The truth is that bullying has lasting effects, both for the bully and the victim. And it is going to take a tremendous effort to change our school climates. I am grateful for school systems that include a no-tolerance policy for bullying, like Kalamazoo Public Schools. Unfortunately, my school district didn’t have any anti-bullying policy while I attended there. However, policies like “Matt’s Safe School Law” are paving the way for schools to make sure students are safe from bullying and harassment. But we have a long way to go. We still have children who are carrying scars, who fear going to school, who would rather hurt themselves than be hurt by their classmates again.

Children who are bullied need adults to intervene on their behalf. Hearing the excuse that “boys will be boys” or “get over it” or “shrug it off” are Band-Aid solutions that weren’t helpful to me then and it isn’t helpful to kids now.

Even though I’m an adult, the voices of my childhood bullies still haunt me. I learned to internalize their voices, like tensing my muscles to brace for impact. My automatic response to any critique or conflict is one of defense. I expect cruelty. I expect people to be hurtful, selfish, aggressive, and cruel.  I taught myself to expect cruelty as the norm.

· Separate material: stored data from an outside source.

(* ===== verification/Storage.v ===== *)
(** Object storage and thumbnails: the ports of core/files and their adapters
    (src/core/files/ports.py and src/core/files/adapters).

    The object store is [blobs]: the bytes held at a location, a path of the
    file system or a key of a bucket. The operating system, boto3 and Pillow
    are parameters; each call of the first two draws its own answer, and a call
    that fails may have done its work or not. *)

From stdpp Require Import base strings gmap list.
From Stdlib Require Import ZArith Lia Ascii.
From S2P Require Import Prelude Errors Resilience PyLib Calendar Entities Models Events Session SessionFacts.
From S2P Require Import Ports Channels.

(** ** ports.py *)

Record StoragePort : Type := mkStorage {
  sp_put : string -> string -> string -> SM unit;   (* key, data, content type *)
  sp_get : string -> SM string;
  sp_delete : string -> SM unit }.

Record ThumbnailPort : Type := mkThumbnailer {
  tp_generate : string -> Z -> SM (string * string) }.  (* data, longest edge *)

Definition st_blobs (f : gmap string string -> gmap string string) (s : St) : St :=
  mkSt (env s) (db s) (committed s) (aborted s) (callbacks s) (published s) (resolved s)
       (n_now s) (n_uuid s) (n_token s) (n_rival s) (breakers s) (n_http s) (redis s)
       (f (blobs s)) (tokens s).

Definition storage_error {A} (msg : string) : SM A := raise (EDomain StorageError msg).

(** The key of a file: [f"{tenant_id}/{file_id}"] *)
Definition storage_key (tenant_id file_id : uuid) : string :=
  uuid_str tenant_id +:+ "/" +:+ uuid_str file_id.

(** ** The settings of files *)

Record FilesSettings : Set := mkFilesSettings {
  files_storage_backend : string; files_filesystem_root : string;
  files_max_upload_bytes : Z; files_allowed_content_types : string;
  files_s3_bucket : string; files_s3_access_key : string; files_s3_secret_key : string;
  files_thumbnail_max_edge : Z }.

Definition files_allowed_content_type_list (self : FilesSettings) : list string :=
  split_csv (files_allowed_content_types self).

(** ** filesystem.py *)

(** What the operating system answers to its [n]th call: [None] is success.
    A write that fails leaves what the second component says at the path. *)
Record Os : Type := mkOs {
  os_write : nat -> string -> string -> option (string * option string);
  os_read : nat -> string -> option string;
  os_unlink : nat -> string -> option string;
  os_missing : string -> string;               (* str(FileNotFoundError) *)
  os_cwd : list string; os_tempdir : string }.

(** The components of a path; pathlib drops empty ones and dots. *)
Definition path_parts (path : string) : list string :=
  List.filter (fun c => negb (bool_decide (c = "")) && negb (bool_decide (c = "."))) (split "/" path).

(** [Path.resolve()] of an absolute path without symbolic links *)
Definition resolve_parts (l : list string) : list string :=
  foldl (fun acc c => if bool_decide (c = "..") then removelast acc else acc ++ [c]) [] l.

(** [base / path] *)
Definition path_join (base : list string) (path : string) : list string :=
  if startswith path "/" then path_parts path else base ++ path_parts path.

Definition path_str (l : list string) : string := "/" +:+ join "/" l.

Section Filesystem.
Context (os : Os).

(** [FilesystemStorage.__init__] *)
Definition fs_root (root : string) : list string := resolve_parts (path_join (os_cwd os) root).

Definition under (root target : list string) : bool :=
  bool_decide (take (length root) target = root).

(** [_resolve] *)
Definition fs_resolve (root : list string) (key : string) : SM string :=
  en <- gets env ;;
  let target := resolve_parts (path_join root key) in
  if negb (under root target)
  then storage_error ("storage key escapes the root: " +:+ py_repr en (JStr key))
  else ret (path_str target).

Definition fs_put (root : list string) (key data content_type : string) : SM unit :=
  path <- fs_resolve root key ;;
  r <- net (fun n => os_write os n path data) ;;
  match r with
  | None => modify (st_blobs <[path := data]>)
  | Some (msg, rest) =>
      modify (st_blobs (fun m => match rest with Some b => <[path := b]> m | None => delete path m end)) ;;;
      storage_error ("filesystem write failed: " +:+ msg)
  end.

Definition fs_get (root : list string) (key : string) : SM string :=
  path <- fs_resolve root key ;;
  r <- net (fun n => os_read os n path) ;;
  held <- gets (fun s => blobs s !! path) ;;
  match r, held with
  | Some msg, _ => storage_error ("filesystem read failed: " +:+ msg)
  | None, None => storage_error ("filesystem read failed: " +:+ os_missing os path)
  | None, Some data => ret data
  end.

(** [unlink(missing_ok=True)] *)
Definition fs_delete (root : list string) (key : string) : SM unit :=
  path <- fs_resolve root key ;;
  r <- net (fun n => os_unlink os n path) ;;
  match r with
  | None => modify (st_blobs (delete path))
  | Some msg => storage_error ("filesystem delete failed: " +:+ msg)
  end.

Definition FilesystemStorage (root : string) : StoragePort :=
  mkStorage (fs_put (fs_root root)) (fs_get (fs_root root)) (fs_delete (fs_root root)).
End Filesystem.

(** ** s3.py *)

(** What a call of the client does: it returns, raises BotoCoreError or
    ClientError, or is cut off by the timeout; whether the object store carried
    it out then is the last component. *)
Inductive S3Answer : Set :=
| S3Done
| S3Failed (msg : string) (landed : bool)
| S3TimedOut (landed : bool).

Record S3Client : Type := mkS3Client {
  put_object : nat -> string -> string -> string -> string -> S3Answer;
  get_object : nat -> string -> string -> S3Answer;
  delete_object : nat -> string -> string -> S3Answer;
  no_such_key : string -> string }.            (* str(ClientError) *)

Section S3.
Context (client : S3Client) (bucket : string).

Definition s3_breaker : BreakerRef St := breaker_at "s3" (new_breaker "s3" 5 (30 * SECOND)).

Definition s3_resiliently {A} (op : SM A) : SM A :=
  call_resilient monotonic (Some s3_breaker) TRANSIENT_ERRORS StorageError op (Some (mkRetry 3)).

(** Where the bucket keeps a key. *)
Definition s3_location (key : string) : string := bucket +:+ "/" +:+ key.

(** An operation that writes, carried out as its answer says. *)
Definition s3_write (what : string) (f : gmap string string -> gmap string string)
    (answer : S3Answer) : SM unit :=
  match answer with
  | S3Done => modify (st_blobs f)
  | S3Failed msg landed =>
      (if (landed : bool) then modify (st_blobs f) else ret tt) ;;;
      storage_error ("s3 " +:+ what +:+ " failed: " +:+ msg)
  | S3TimedOut landed =>
      (if (landed : bool) then modify (st_blobs f) else ret tt) ;;; raise (ETimeout "")
  end.

Definition s3_put_op (key data content_type : string) : SM unit :=
  answer <- net (fun n => put_object client n bucket key data content_type) ;;
  s3_write "put_object" <[s3_location key := data]> answer.

Definition s3_put (key data content_type : string) : SM unit :=
  s3_resiliently (s3_put_op key data content_type).

Definition s3_get_op (key : string) : SM string :=
  answer <- net (fun n => get_object client n bucket key) ;;
  held <- gets (fun s => blobs s !! s3_location key) ;;
  match answer, held with
  | S3Done, Some data => ret data
  | S3Done, None => storage_error ("s3 get_object failed: " +:+ no_such_key client key)
  | S3Failed msg _, _ => storage_error ("s3 get_object failed: " +:+ msg)
  | S3TimedOut _, _ => raise (ETimeout "")
  end.

Definition s3_get (key : string) : SM string := s3_resiliently (s3_get_op key).

Definition s3_delete_op (key : string) : SM unit :=
  answer <- net (fun n => delete_object client n bucket key) ;;
  s3_write "delete_object" (delete (s3_location key)) answer.

Definition s3_delete (key : string) : SM unit := s3_resiliently (s3_delete_op key).

(** [S3Storage.__init__] *)
Definition S3Storage (access_key secret_key : string) : res exn StoragePort :=
  if str_empty bucket || str_empty access_key || str_empty secret_key
  then Raise (EDomain StorageError "S3 storage requires a bucket, access key and secret key")
  else Ok (mkStorage s3_put s3_get s3_delete).
End S3.

(** [S3Storage.from_settings] *)
Definition s3_from_settings (client : S3Client) (settings : FilesSettings) : res exn StoragePort :=
  S3Storage client (files_s3_bucket settings) (files_s3_access_key settings) (files_s3_secret_key settings).

(** ** adapters/__init__.py *)

Definition default_filesystem_root (os : Os) : string :=
  path_str (path_join (path_parts (os_tempdir os)) "backend-core-files").

Definition build_storage (en : Env) (os : Os) (client : S3Client) (settings : FilesSettings)
    : res exn StoragePort :=
  let backend := files_storage_backend settings in
  if bool_decide (backend = "filesystem") then
    let root := files_filesystem_root settings in
    Ok (FilesystemStorage os (if str_empty root then default_filesystem_root os else root))
  else if bool_decide (backend = "s3") then s3_from_settings client settings
  else Raise (EDomain InvariantViolationError
                ("unknown files storage backend: " +:+ py_repr en (JStr backend))).

(** ** pillow.py *)

(** Pillow; [None]: OSError, ValueError or DecompressionBombError. *)
Record Pillow : Type := mkPillow {
  pil_image : Type;
  pil_open : string -> option pil_image;
  pil_format : pil_image -> option string;
  pil_mode : pil_image -> string;
  pil_convert : pil_image -> string -> option pil_image;
  pil_thumbnail : pil_image -> Z -> option pil_image;
  pil_save : pil_image -> string -> option string }.

Definition OUTPUT : list (string * (string * string)) :=
  [("JPEG", ("JPEG", "image/jpeg")); ("PNG", ("PNG", "image/png"));
   ("WEBP", ("WEBP", "image/webp")); ("GIF", ("PNG", "image/png"))].
Definition DEFAULT_OUTPUT : string * string := ("PNG", "image/png").

Section Pillow.
Context (pil : Pillow).

(** [_normalize_mode] *)
Definition normalize_mode (image : pil_image pil) (save_format : string) : option (pil_image pil) :=
  if bool_decide (save_format = "JPEG") then pil_convert pil image "RGB"
  else if bool_decide (pil_mode pil image ∈ ["RGB"; "RGBA"; "L"]) then Some image
  else pil_convert pil image "RGBA".

(** [_render] *)
Definition render (data : string) (max_edge : Z) : res exn (string * string) :=
  match (image ← pil_open pil data;
         let '(save_format, content_type) :=
           default DEFAULT_OUTPUT (assoc (str_upper (default "" (pil_format pil image))) OUTPUT) in
         prepared ← normalize_mode image save_format;
         small ← pil_thumbnail pil prepared max_edge;
         bytes ← pil_save pil small save_format;
         Some (bytes, content_type)) with
  | Some out => Ok out
  | None => Raise (EDomain InvariantViolationError "image could not be processed")
  end.

Definition pillow_generate (data : string) (max_edge : Z) : SM (string * string) :=
  guardM (max_edge <=? 0)%Z (EDomain InvariantViolationError "thumbnail max edge must be positive") ;;;
  lift_res (render data max_edge).

Definition PillowThumbnailer : ThumbnailPort := mkThumbnailer pillow_generate.

Definition build_thumbnailer (settings : FilesSettings) : ThumbnailPort := PillowThumbnailer.
End Pillow.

I shouldn’t have had to come home every day from school sobbing, bruised, and broken hearted. I want my sweet six-year old niece to love school and feel safe there. I don’t want her to grow up and expect cruelty like I do. Your beautiful kids shouldn’t go to school and expect to be humiliated or hurt.

There is too much cruelty in this world.

The first grader in me wants to be proven wrong.


I highly encourage everyone—parents, students, teachers, and child advocates—to read Jodee Blanco’s book, “Please Stop Laughing at Me.” Jodee mixes brutal personal testimony with advice, solutions, and support.